Assignment —
Copy out every line of the records where the string "outcomes" occurs.

[Dataset entries]
=== Section Start ===
(** The response of a call that deducted stock. *)
Definition deducted (resp : HttpResponse) : bool :=
  bool_decide (resp = mkResponse 200 [("message", JStr (message Applied));
                                      ("success", JBool (success Applied))]).

(** The orders, in request order, whose request was answered with a
    deduction. *)
Fixpoint deducted_orders (requests : list DeductRequest)
  (resps : list HttpResponse) : list string :=
  match requests, resps with
  | body :: rest, resp :: resps' =>
      match req_orderId body with
      | Some orderId =>
          if deducted resp then orderId :: deducted_orders rest resps'
          else deducted_orders rest resps'
      | None => deducted_orders rest resps'
      end
  | _, _ => []
  end.


End Serving.

(** ** Connecting to the broker *)

Module Supervisor.

(** How one pass through the [try] of [connectToRabbit] ends: at
    [amqp.connect], at [createChannel], at one of the [assertQueue]s (the
    variable [channel] is assigned by then), or at the [break]. *)
Inductive Attempt : Type :=
| ConnectFails
| CreateChannelFails
| AssertQueueFails
| Connected.

Definition RETRY_DELAY_MS : Z := 5000.

(** The service as the loop sees it: its [channel] variable, whether the
    consumer is registered, and the time spent in [setTimeout]. *)
Record Service : Type := mkService {
  channel : Broker.Channel;
  consuming : bool;
  slept : Z
}.

(** [connectToRabbit], [while (true)] unrolled over the outcomes of the
    successive attempts; [None] when the loop is still retrying after the
    last of them. *)
Fixpoint connectToRabbit (attempts : list Attempt) (sv : Service)
  : option Service :=
  match attempts with
  | [] => None
  | ConnectFails :: rest | CreateChannelFails :: rest =>
      connectToRabbit rest
        (mkService (channel sv) (consuming sv) (slept sv + RETRY_DELAY_MS))
  | AssertQueueFails :: rest =>
      connectToRabbit rest
        (mkService Broker.ChannelClosed (consuming sv)
                   (slept sv + RETRY_DELAY_MS))
  | Connected :: _ =>
      Some (mkService Broker.ChannelOpen true (slept sv))
  end.

(** The attempts that fail before the first that succeeds. *)
Fixpoint failures_before_success (attempts : list Attempt) : nat :=
  match attempts with
  | [] => 0
  | Connected :: _ => 0
  | _ :: rest => S (failures_before_success rest)
  end.

End Supervisor.

(** ** The dashboard's polling of queued orders *)

Module Dashboard.

(** [orders.find((o) => o.id === id)] *)
Definition find_order (orders : list Orders.Order) (id : string)
  : option Orders.Order :=
  List.find (fun o => String.eqb (Orders.id o) id) orders.

(** The callback of [queuedOrderIds.filter]: an id is dropped when the
    order found for it is COMPLETED or FAILED, and kept otherwise. *)
Definition keep_polling (orders : list Orders.Order) (id : string) : bool :=
  let status := match find_order orders id with
                | Some o => JStr (Orders.status_name (Orders.status o))
                | None => JUndefined
                end in
  if strict_eq_str status "COMPLETED" then false
  else if strict_eq_str status "FAILED" then false
  else true.

(** One tick of the poller: the new value of [queuedOrderIds]. The state
    is set only when the length changed. *)
Definition poll (orders : list Orders.Order) (queuedOrderIds : list string)
  : list string :=
  let remaining := List.filter (keep_polling orders) queuedOrderIds in
  if negb (length remaining =? length queuedOrderIds)%nat
  then remaining
  else queuedOrderIds.

End Dashboard.

(* ===================================================================== *)
(** * Properties of the inventory service *)
(* ===================================================================== *)

Module InventoryFacts.
Import Inventory.

Section Deduct.
Variables (productId : string) (quantity : Z) (orderId : string).
Variable db : Db.

(** A transaction that throws leaves the database as it found it. *)
Lemma transaction_rollback {A} (body : Prisma A) msg db' ops :
  transaction body db = (Threw msg, db', ops) -> db' = db.
Proof.
  unfold transaction. destruct (body db) as [[[a|m] d] o]; congruence.
Qed.

Lemma deductInventory_existing :
  orderId ∈ idempotencyLog db ->
  deductInventory productId quantity orderId db
  = (Returned AlreadyApplied, db, [IdempotencyFindUnique orderId]).
Proof.
  intros Hin. unfold deductInventory, bind, idempotencyLog_findUnique.
  rewrite bool_decide_eq_true_2 by assumption. reflexivity.
Qed.

Lemma deductInventory_missing :
  orderId ∉ idempotencyLog db ->
  product db !! productId = None ->
  deductInventory productId quantity orderId db
  = (Threw InsufficientStock, db,
     [IdempotencyFindUnique orderId; ProductFindUnique productId]).
Proof.
  intros Hnin Hp.
  unfold deductInventory, bind, idempotencyLog_findUnique, transaction,
    deduct_tx, bind, product_findUnique.
  rewrite bool_decide_eq_false_2 by assumption. rewrite Hp. reflexivity.
Qed.

Lemma deductInventory_insufficient p :
  orderId ∉ idempotencyLog db ->
  product db !! productId = Some p ->
  stock p < quantity ->
  deductInventory productId quantity orderId db
  = (Threw InsufficientStock, db,
     [IdempotencyFindUnique orderId; ProductFindUnique productId]).
Proof.
  intros Hnin Hp Hlt.
  unfold deductInventory, bind, idempotencyLog_findUnique, transaction,
    deduct_tx, bind, product_findUnique.
  rewrite bool_decide_eq_false_2 by assumption. rewrite Hp.
  apply Z.ltb_lt in Hlt. rewrite Hlt. reflexivity.
Qed.

Lemma deductInventory_fresh p :
  orderId ∉ idempotencyLog db ->
  product db !! productId = Some p ->
  quantity <= stock p ->
  deductInventory productId quantity orderId db
  = (Returned Applied,
     mkDb (<[productId := mkProduct (name p) (stock p - quantity)]> (product db))
          ({[orderId]} ∪ idempotencyLog db),
     [IdempotencyFindUnique orderId; ProductFindUnique productId;
      ProductUpdate productId (stock p - quantity);
      IdempotencyCreate orderId]).
Proof.
  intros Hnin Hp Hle.
  unfold deductInventory, bind, idempotencyLog_findUnique, transaction,
    deduct_tx, bind, product_findUnique, product_update,
    idempotencyLog_create.
  rewrite bool_decide_eq_false_2 by assumption. rewrite Hp.
  apply Z.ltb_ge in Hle. rewrite Hle. cbn.
  rewrite Hp. cbn. rewrite bool_decide_eq_false_2 by assumption.
  reflexivity.
Qed.

Lemma deductInventory_cases :
  deduct_case productId quantity orderId db
    (deductInventory productId quantity orderId db).
Proof.
  destruct (decide (orderId ∈ idempotencyLog db)) as [Hin|Hnin].
  - rewrite deductInventory_existing by assumption. now constructor.
  - destruct (product db !! productId) as [p|] eqn:Hp.
    + destruct (Z_lt_le_dec (stock p) quantity) as [Hlt|Hle].
      * rewrite (deductInventory_insufficient p) by assumption.
        eapply case_insufficient; eassumption.
      * rewrite (deductInventory_fresh p) by assumption.
        eapply case_fresh; eassumption.
    + rewrite deductInventory_missing by assumption. now constructor.
Qed.

End Deduct.

(** A call that returns leaves a record for its order behind. *)
Lemma deductInventory_returned_logged productId quantity orderId db r db1 ops :
  deductInventory productId quantity orderId db = (Returned r, db1, ops) ->
  orderId ∈ idempotencyLog db1.
Proof.
  intros H. pose proof (deductInventory_cases productId quantity orderId db) as C.
  rewrite H in C. inversion C; subst; cbn; [assumption | set_solver].
Qed.

(** A call that throws changes nothing. *)
Lemma deductInventory_threw_unchanged productId quantity orderId db msg db1 ops :
  deductInventory productId quantity orderId db = (Threw msg, db1, ops) ->
  db1 = db /\ msg = InsufficientStock /\ stock_writes ops = [].
Proof.
  intros H. pose proof (deductInventory_cases productId quantity orderId db) as C.
  rewrite H in C. inversion C; subst; auto.
Qed.
Definition text_body (today_long : string) (charts_data : list (string * bytes))
    : string :=
  "
    Daily Stock Portfolio Update - "
  +:+ today_long
  +:+ "
    
    Your stock charts have been generated for: "
  +:+ String.concat ", " (map fst charts_data)
  +:+ "
    
    Each chart shows daily candlesticks with 50-day (blue) and 200-day (red) moving averages.
    
    Note: If images don't display, you may need to click " +:+ dq +:+ "Download pictures" +:+ dq +:+ " in Outlook.
    ".

Definition html_head (today_long : string) : string :=
  "
    <html>
      <head></head>
      <body style=" +:+ dq +:+ "font-family: Arial, sans-serif;" +:+ dq +:+ ">
        <h2 style=" +:+ dq +:+ "color: #333;" +:+ dq +:+ ">Daily Stock Portfolio Update</h2>
        <p>Here are your stock charts for "
  +:+ today_long
  +:+ ":</p>
        <p style=" +:+ dq +:+ "color: #666;" +:+ dq +:+ ">Each chart shows daily candlesticks with 50-day (blue) and 200-day (red) moving averages.</p>
        <br>
    ".

Definition html_block (ticker encoded : string) : string :=
  "
            <div style=" +:+ dq +:+ "margin-bottom: 40px; page-break-inside: avoid;" +:+ dq +:+ ">
                <h3 style=" +:+ dq +:+ "color: #333; margin-bottom: 10px;" +:+ dq +:+ ">"
  +:+ ticker
  +:+ "</h3>
                <img src=" +:+ dq +:+ "data:image/png;base64,"
  +:+ encoded
  +:+ dq +:+ " 
                     alt=" +:+ dq
  +:+ ticker
  +:+ " Chart" +:+ dq +:+ " 
                     style=" +:+ dq +:+ "max-width: 100%; width: 800px; height: auto; display: block; border: 1px solid #ddd;" +:+ dq +:+ ">
            </div>
            ".

Definition html_tail : string :=
  "
        <br>
        <hr style=" +:+ dq +:+ "border: none; border-top: 1px solid #ddd;" +:+ dq +:+ ">
        <p style=" +:+ dq +:+ "color: gray; font-size: 12px;" +:+ dq +:+ ">
        This is an automated message generated by GitHub Actions. Charts show the last 6 months of daily data.<br>
        If images don't display, you may need to click " +:+ dq +:+ "Download pictures" +:+ dq +:+ " or check your email security settings.
        </p>
      </body>
    </html>
    ".

(** The [for ticker, chart_buffer in charts_data] loop; a buffer object
    is always true. *)
Definition html_body (sv : Services) (charts_data : list (string * bytes)) : string :=
  fold_left
    (λ html_body '(ticker, chart_buffer),
       let encoded := b64encode sv chart_buffer in
       html_body +:+ html_block ticker encoded)
    charts_data (html_head (today_long sv))
  +:+ html_tail.

(** The function, with the sessions opened so far as its state. *)
Definition send_email_with_charts (cfg : EmailConfig) (sv : Services)
    (charts_data : list (string * bytes)) (sessions : list Session)
    : bool * list Session :=
  if negb (truthy (sender_email cfg) && truthy (sender_password cfg)
           && truthy (recipient_email cfg))
  then (false, sessions)
  else
    let msg :=
      mkMessage (subject_line (today sv))
        (default EmptyString (sender_email cfg))
        (default EmptyString (recipient_email cfg))
        [("plain", text_body (today_long sv) charts_data);
         ("html", html_body sv charts_data)] in
    let session :=
      mkSession (smtp_server cfg) (smtp_port cfg)
        (default EmptyString (sender_email cfg))
        (default EmptyString (sender_password cfg)) msg in
    match smtp sv session with
    | Ok _ => (true, sessions ++ [session])
    | Raise _ => (false, sessions ++ [session])
    end.

End Mail.

(** * Vocabulary of the statements *)





(** The arithmetic mean of a list of cells. *)
Definition mean (l : Series) : fnum := fdiv (fsum l) (Fnat (length l)).

(** The frame [calculate_moving_averages] leaves behind, as a function of
    the frame it was given. *)
Fixpoint add_mas (d : DataFrame) (periods : list nat) : DataFrame :=
  match periods with
  | [] => d
  | period :: rest =>
      add_mas (setcol (ma_name period)
                 (rolling_mean period (map (cell "Close") (rows d))) d) rest
  end.

(** The frame [create_stock_chart] holds after lines 68-77: cleaned,
    annotated with MA50, MA200 and RSI, index made naive. *)
Definition annotated (fetched : DataFrame) : DataFrame :=
  let cleaned := add_mas (dropna fetched) [50; 200] in
  set_index_naive
    (setcol "RSI" (rsi_series (map (cell "Close") (rows cleaned)) 14) cleaned).

(** The cutoff of line 78. *)
Definition display_start (w : World) (months : Z) : Timestamp :=
  tz_localize_none (pd_Timestamp w (minus_days (now w) (months * 30))).

(** The frame [df_display] of line 78. *)
Definition display_window (w : World) (months : Z) (fetched : DataFrame)
    : DataFrame :=
  select_from (display_start w months) (annotated fetched).

(** Lines 84-201 for a non-empty display window. *)
Definition render (w : World) (ticker : string) (save_to_file : bool)
    (df_display : DataFrame) : result bytes :=
  fig ← draw_chart (strftime_b_y w) ticker (now w) df_display;
  _ ← (if save_to_file then savefig_file w ticker fig else Ok tt);
  savefig w fig.

(** The columns that chart creation adds to a frame. *)
Definition indicator_columns : list string := ["MA50"; "MA200"; "RSI"].

(** [r'] is the row [r] as chart creation carries it along: same
    timestamp without its zone, same cells outside the indicator columns. *)
Definition carries (r r' : Row) : Prop :=
  stamp r' = tz_localize_none (stamp r)
  ∧ ∀ c, c ∉ indicator_columns → cell c r' = cell c r.

(** The per-ticker results of the batch loop, in processing order. *)
Fixpoint outcomes (w : World) (tickers : list string) (h : heap)
    : list (string * option bytes) :=
  match tickers with
  | [] => []
  | ticker :: rest =>
      let '(chart_buffer, h') := create_stock_chart w ticker 6 true h in
      (ticker, chart_buffer) :: outcomes w rest h'
  end.

Definition charts_of (out : list (string * option bytes)) : list (string * bytes) :=
  omap (λ p, pair p.1 <$> p.2) out.

Definition succeeded (out : list (string * option bytes)) : list string :=
  omap (λ p, match p.2 with Some _ => Some p.1 | None => None end) out.

Definition failures (out : list (string * option bytes)) : list string :=
  omap (λ p, match p.2 with Some _ => None | None => Some p.1 end) out.

(** ** Sample data *)

Definition day (n : Z) : Timestamp :=
  mkTimestamp (n * 86400) (Some "America/New_York").

Definition ohlc (n : Z) (o hi lo c : fnum) : Row :=
  mkRow (day n)
    (list_to_map [("Open", o); ("High", hi); ("Low", lo); ("Close", c)]).

Definition ohlc_columns : list string := ["Open"; "High"; "Low"; "Close"].

(** Three rising days. *)
Definition rising : DataFrame :=
  mkDataFrame ohlc_columns
    [ohlc 0 (F 1) (F 1) (F 1) (F 1);
     ohlc 1 (F 1) (F 2) (F 1) (F 2);
     ohlc 2 (F 2) (F 3) (F 2) (F 3)].

(** Four flat days. *)
Definition flat : DataFrame :=
  mkDataFrame ohlc_columns
    [ohlc 0 (F 1) (F 1) (F 1) (F 1);
     ohlc 1 (F 1) (F 1) (F 1) (F 1);
     ohlc 2 (F 1) (F 1) (F 1) (F 1);
     ohlc 3 (F 1) (F 1) (F 1) (F 1)].

(** Three days, the middle one without a close. *)
Definition gappy : DataFrame :=
  mkDataFrame ohlc_columns
    [ohlc 0 (F 1) (F 1) (F 1) (F 1);
     ohlc 1 (F 1) (F 2) (F 1) NaN;
     ohlc 2 (F 2) (F 3) (F 2) (F 3)].

(** A world at midnight of day 2 in New York, five hours behind UTC all
    along, whose data source has the frame [d] for every ticker but HOOD,
    for which the download fails. *)
Definition world_of (d : DataFrame) : World :=
  mkWorld (2 * 86400 + 18000) (λ _, -18000)%Z
    (λ ticker _ _,
       if bool_decide (ticker = "HOOD")
       then Raise (RuntimeError "download failed")
       else Ok d)
    (λ _, "Jan 70")
    (λ fig, Ok [x2a])
    (λ _ _, Ok tt)
    (λ _, true).
(** * blog-proxy: a caching fetcher behind an allow-list

    Shallow embedding of [main.go]: the in-memory [Cache], the [Storage]
    service with its [Get] operation (allow-list gate, freshness check,
    fetch and populate) and the parsing that the root HTTP handler applies
    to its [url] query parameter.

    Go strings are byte strings and are modelled by [string]; [[]byte] is
    [list byte]; [time.Time] is an integer number of nanoseconds; the map
    types are stdpp's [gmap] and [gset].  The clock and the remote origins
    are an explicit environment, and the effects of a call (clock reads and
    outbound requests) are recorded in a [World] threaded through a small
    state monad.  The [slog] calls produce no value the program reads and
    are left out. *)

From Stdlib Require Import ZArith Strings.String Strings.Ascii Strings.Byte List Lia Bool.
From stdpp Require Import base gmap strings list.

Import ListNotations.
Local Open Scope string_scope.
Local Open Scope list_scope.

(** ** Library functions used by the program *)

(** *** [crypto/md5] and [encoding/hex]

    [md5.New(); hash.Write(content); hash.Sum(nil)] is the MD5 digest of
    [content] (RFC 1321), computed here on 32-bit words held in [Z]. *)

Module MD5.

Local Open Scope Z_scope.

Definition u32 (x : Z) : Z := Z.land x 0xffffffff.

Definition rotl (x c : Z) : Z :=
  u32 (Z.lor (Z.shiftl x c) (Z.shiftr x (32 - c))).
(** X13: after a [/reset] that cleared the session of a conversation,
    the next text message of that conversation makes the handler build
    a new session, and the agent runs with that one: its handle is not
    the old one nor any handle the registry held. *)
Theorem message_after_reset_gets_new_session
    u m u' m' s r out s1 out' s2 evs a i r' ro :
  reachable env strip s ->
  message u = Some m ->
  message u' = Some m' ->
  chat_id m' = chat_id m ->
  sessions (self s) !! chat_id m = Some r ->
  ext_call env (trace (world s)) (clear_session r) = None ->
  reset_command env u s = (out, s1) ->
  handle_message env strip u' s1 = (out', s2) ->
  emitted (world s1) (world s2) evs ->
  In (Ran a i r' ro) evs ->
  r' <> r /\ ~ live s r' /\
  In (Called (SQLiteSession_new (str (chat_id m)) "sessions.db") None) evs /\
  sessions (self s2) !! chat_id m = Some r'.
Proof.
  intros Hreach Hm Hm' Hchat Hs Hclear Hreset Hrun Hev Hin.
  apply (reachable_ok env strip) in Hreach.
  destruct (reset_command_present u m s r Hm Hs Hclear) as [o Hr].
  rewrite Hr in Hreset. injection Hreset as <- <-.
  set (w1 := record _ (record _ (world s))) in *.
  assert (Hfresh : forall c r0, sessions (self s) !! c = Some r0 ->
                                r0 <> next_ref w1).
  { intros c r0 Hc. destruct (Hreach _ _ Hc) as [_ Hlt]. simpl. lia. }
  clearbody w1.
  destruct (update_text_cases u') as [Hno | (m0 & t & Hm0 & Ht & Htruthy)].
  { rewrite (handle_message_skips u' _ Hno) in Hrun. injection Hrun as <- <-.
    new_events Hev. destruct Hin. }
  assert (Heq : m0 = m') by congruence. subst m0.
  run_handle_message Hrun Hm' Ht Htruthy.
  all: try match goal with
           | H : sessions (self (mkSys _ _)) !! _ = Some _ |- _ =>
               simpl in H; rewrite Hchat, lookup_delete_eq in H; discriminate
           end.
  all: new_events Hev; simpl in Hin.
  all: intuition (try discriminate); simplify_eq.
  all: try (by eapply Hfresh; [exact Hs | reflexivity]).
  all: try match goal with
           | H : live _ _ |- _ =>
               destruct H as [c Hc]; by eapply Hfresh; [exact Hc | reflexivity]
           end.
  all: try (rewrite Hchat; simpl; tauto).
  all: simpl; rewrite Hchat; by rewrite lookup_insert_eq.
Qed.

(** X14: a second [/reset] in a row finds nothing to clear: it calls
    no session, leaves the registry as the first one left it and
    still confirms. *)
Theorem reset_command_twice u m s out s1 :
  message u = Some m ->
  (forall r, sessions (self s) !! chat_id m = Some r ->
             ext_call env (trace (world s)) (clear_session r) = None) ->
  reset_command env u s = (out, s1) ->
  exists o,
    reset_command env u s1 =
      (outcome_of o,
       mkSys (self s1)
         (record (Called (reply_text (chat_id m) reset_text None) o) (world s1))).
Proof.
  intros Hm Hclear Hreset.
  apply (reset_command_absent u m s1 Hm).
  destruct (sessions (self s) !! chat_id m) as [r|] eqn:Hs.
  - destruct (reset_command_present u m s r Hm Hs (Hclear r eq_refl)) as [o Hr].
    rewrite Hr in Hreset. injection Hreset as <- <-. simpl.
    apply lookup_delete_eq.
  - destruct (reset_command_absent u m s Hm Hs) as [o Hr].
    rewrite Hr in Hreset. by injection Hreset as <- <-.
Qed.

(** *** [run] *)

(** Runs [run], one goal for each way the environment can answer. *)
Ltac run_run Hrun :=
  unfold run, shutdown_sequence, add_handler in Hrun; unfold_m;
  simpl in Hrun;
  destruct (application (self _)) as [app|] eqn:Happ; simpl in Hrun;
    [ rewrite ?Happ in Hrun | step_env Hrun ];
  repeat step_env Hrun;
  injection Hrun as <- <-.

(** X15: when a step of the startup of [run] raises (building the
    application, [initialize], [start], [start_polling]), [run] raises
    that exception at once: the failing call is its last one, so it
    neither waits nor runs any step of the shutdown; the registry is
    untouched. *)
Theorem run_startup_failure s out s' evs c e :
  run env s = (out, s') ->
  emitted (world s) (world s') evs ->
  In (Called c (Some e)) evs ->
  is_startup_call c = true ->
  out = Raise e /\
  (exists pre, evs = pre ++ [Called c (Some e)]) /\
  forallb (fun ev => negb (after_startup ev)) evs = true /\
  sessions (self s') = sessions (self s).
Proof.
  intros Hrun Hev Hin Hc.
  run_run Hrun.
  all: new_events Hev; simpl in Hin.
  all: intuition (try discriminate); simplify_eq; try discriminate.
  all: first [reflexivity | split_around ltac:(reflexivity)].
Qed.

(** X16: how [run] ends once it has reached the polling wait.  When
    the shutdown completes, [run] returns if the wait returned or was
    ended by [KeyboardInterrupt] or [SystemExit], and raises the
    exception of the wait otherwise; when a step of the shutdown
    raises, [run] raises that exception instead. *)
Theorem run_outcome s out s' evs ended :
  run env s = (out, s') ->
  emitted (world s) (world s') evs ->
  In (Called stop_event_wait ended) evs ->
  (In (Called app_shutdown None) evs ->
   out = match ended with
         | None => Ret tt
         | Some e => if is_interrupt e then Ret tt else Raise e
         end) /\
  (forall c e,
     In (Called c (Some e)) evs ->
     is_shutdown_call (Called c (Some e)) = true ->
     out = Raise e).
Proof.
  intros Hrun Hev Hin.
  run_run Hrun.
  all: new_events Hev; simpl in Hin.
  all: split; [intros Hdone; simpl in Hdone | intros c e Hc Hshut; simpl in Hc].
  all: intuition (try discriminate); simplify_eq; try discriminate.
  all: simpl;
    try match goal with
        | H : is_interrupt ?e = _ |- context [is_interrupt ?e] => rewrite H
        end;
    reflexivity.
Qed.

(** X17: [run] builds the transport application only when the bot has
    none: then the application gets the token of the bot and the four
    handlers, in order; a bot that has its application keeps it as it
    is, with nothing built or registered again.  A failed build leaves
    the bot without application.  [run] never touches the registry. *)
Theorem run_builds_application_once s out s' evs :
  run env s = (out, s') ->
  emitted (world s) (world s') evs ->
  sessions (self s') = sessions (self s) /\
  (forall app,
     application (self s) = Some app ->
     application (self s') = Some app /\
     forallb (fun ev => negb (is_build ev)) evs = true) /\
  (application (self s) = None ->
   exists o,
     In (Called (Application_build (telegram_token (self s))) o) evs /\
     application (self s') =
       match o with
       | None => Some (mkApplication (telegram_token (self s)) registered_handlers)
       | Some _ => None
       end).
Proof.
  intros Hrun Hev.
  run_run Hrun.
  all: new_events Hev; simpl.
  all: split; [reflexivity|]; split.
  all: try (intros app' Heq; by injection Heq as <-).
  all: try discriminate.
  all: intros _; eexists; split;
    [ right; left; reflexivity | simpl; first [reflexivity | exact Happ] ].
Qed.

(** *** [main] *)

Lemma init_raises srv w e w' :
  OrdersBot_init srv w = (Raise e, w') -> e = token_error.
Proof.
  unfold OrdersBot_init, load_dotenv, os_getenv. unfold_m. simpl.
  destruct (_ !! _) as [tok|]; [|by intros [= <- _]].
  destruct (truthy tok); simpl; [done | by intros [= <- _]].
Qed.

(** What leaves the [async with] block of [main]: the configuration
    error, or an exception of [bot.run()] that is not an [Exception]. *)
Lemma main_with_server_raises srv w e w' :
  main_with_server env srv w = (Raise e, w') ->
  isinstance_Exception e = true ->
  e = token_error.
Proof.
  unfold main_with_server, logger_info, logger_exception, bind, try_finally,
    try_except. simpl.
  destruct (OrdersBot_init srv _) as [[bot|e0] w1] eqn:Hinit.
  - destruct (with_self bot (run env) w1) as [[[]|e1] w2]; simpl; [done|].
    destruct (isinstance_Exception e1) eqn:He1; simpl; [done|].
    intros [= <- _]. congruence.
  - intros [= <- _] _. by eapply init_raises.
Qed.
=== Section End ===
Result of this exercise —
(** [connectToRabbit], [while (true)] unrolled over the outcomes of the
Fixpoint outcomes (w : World) (tickers : list string) (h : heap)
      (ticker, chart_buffer) :: outcomes w rest h'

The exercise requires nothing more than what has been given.